SCT (Turner et al., 1987) elaborated upon the cognitive processes involved when people define themselves as group members and thus identify with a group. According to SCT, the self-concept is extremely fluid and can vary from moment to moment and across contexts. At any given moment, people will be more likely to define themselves as group members if (a) the differences among members of the in-group are perceived to be less than the differences between members of the in-group and an out-group, known as comparative fit, (b) the behaviors or attributes of the individuals match one’s prior expectations about the behaviors or attributes of the relevant groups, known as normative fit, and (c) their goals, motives, attitudes, and past experiences support defining the self and others using the relevant group memberships, known as perceiver readiness. Importantly, when these considerations are in place, SCT proposes that people perceive themselves as interchangeable exemplars of a homogeneous social category, and intergroup differences are accentuated. The social identity approach has been extensively investigated and supported within Western cultures, but few researchers have investigated group identities across different national cultures.

Accordingly, one might expect the social identity approach to be more applicable in collectivistic rather than individualistic cultures, given the importance of group memberships, relationship harmony, and in-group loyalty within collectivist cultures. However, research findings suggest that cross-cultural differences in the perceptions and functions of groups are more nuanced than this hypothesis. For example, in a study of Chinese and British Hongkongers during the British handover of Hong Kong to China, M. H. Bond and Hewstone (1988) found that Chinese Hongkongers identified more strongly with their in-group than did British Hongkongers, but that they also showed much less intergroup differentiation, perceiving greater similarity between themselves and the out-group and being more friendly toward the out-group. This suggests that groups are important to the identities of members of collectivistic cultures, but that the motive for positive distinctiveness, a core premise of SIT, may not be as powerful within collectivistic cultures. Supporting this view, Yamagishi, Mifune, Liu, and Pauling (2008) found lower levels of in-group bias among Japanese than New Zealanders, and Heine and Lehman (1997) reported weaker positive bias among Japanese than Canadian respondents when evaluating their family members and universities.

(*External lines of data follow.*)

(* ===== verification/BuilderSpec.v ===== *)
(** * BuilderSpec: what the snapshot builder computes

    Closed forms of the builder's loops (a fold of checked additions either is
    the mathematical sum or overflows), and from them the theorems about
    [build]: what a snapshot says of every owner, that the ledger closes, that
    the order of the source's answers is irrelevant. *)

From S2P Require Import Prelude Bytes Solana Locker Snapshot Builder.

(** ** Sums over maps *)

Definition values_nonneg (m : BTreeMap) : Prop := map_Forall (fun _ v => 0 <= v) m.
Definition pairs_nonneg (l : list (Pubkey * Z)) : Prop := Forall (fun p => 0 <= snd p) l.

Definition msum (m : BTreeMap) : Z := sum_Z (map snd (map_to_list m)).

(** What the pairs of [l] say of the key [k]. *)
Definition sum_for (k : Pubkey) (l : list (Pubkey * Z)) : Z :=
  sum_Z (map snd (filter (fun p => fst p = k) l)).

Definition tally_one (m : BTreeMap) (p : Pubkey * Z) : BTreeMap :=
  <[fst p := default 0 (m !! fst p) + snd p]> m.
Definition tally (m : BTreeMap) (l : list (Pubkey * Z)) : BTreeMap := foldl tally_one m l.

Section Msum.
Implicit Types (m : BTreeMap) (l : list (Pubkey * Z)).

Lemma msum_insert_new m k v : m !! k = None -> msum (<[k := v]> m) = v + msum m.
Proof. intros Hk. unfold msum. by rewrite map_to_list_insert. Qed.

Lemma msum_delete m k v : m !! k = Some v -> msum m = v + msum (delete k m).
Proof.
  intros Hk. rewrite <- (insert_delete_id m k v) at 1 by done.
  apply msum_insert_new, lookup_delete_eq.
Qed.

Lemma msum_insert m k v : msum (<[k := v]> m) = v - default 0 (m !! k) + msum m.
Proof.
  destruct (m !! k) as [w|] eqn:Hk; simpl.
  - rewrite <- insert_delete_eq, msum_insert_new by apply lookup_delete_eq.
    rewrite (msum_delete m k w Hk). lia.
  - rewrite msum_insert_new by done. lia.
Qed.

However, under certain conditions, members of collectivistic cultures do show stronger levels of in-group bias than members of individualistic cultures. Y.-R. Chen, Brockner, and Katz (1998), for example, assessed in-group and out-group evaluations after manipulating both individual and in-group success or failure on a task. They found that U.S. respondents evaluated their in-group much more negatively than Chinese respondents after they were told they had succeeded as an individual but that their in-group had failed, whereas Chinese respondents maintained their positive in-group evaluations under these conditions. This suggests that U.S. respondents were more likely than Chinese respondents to distance themselves from poorly performing groups of which they are members, whereas Chinese respondents instead showed group loyalty by sticking by their in-group even when the positive distinctiveness of their group was threatened.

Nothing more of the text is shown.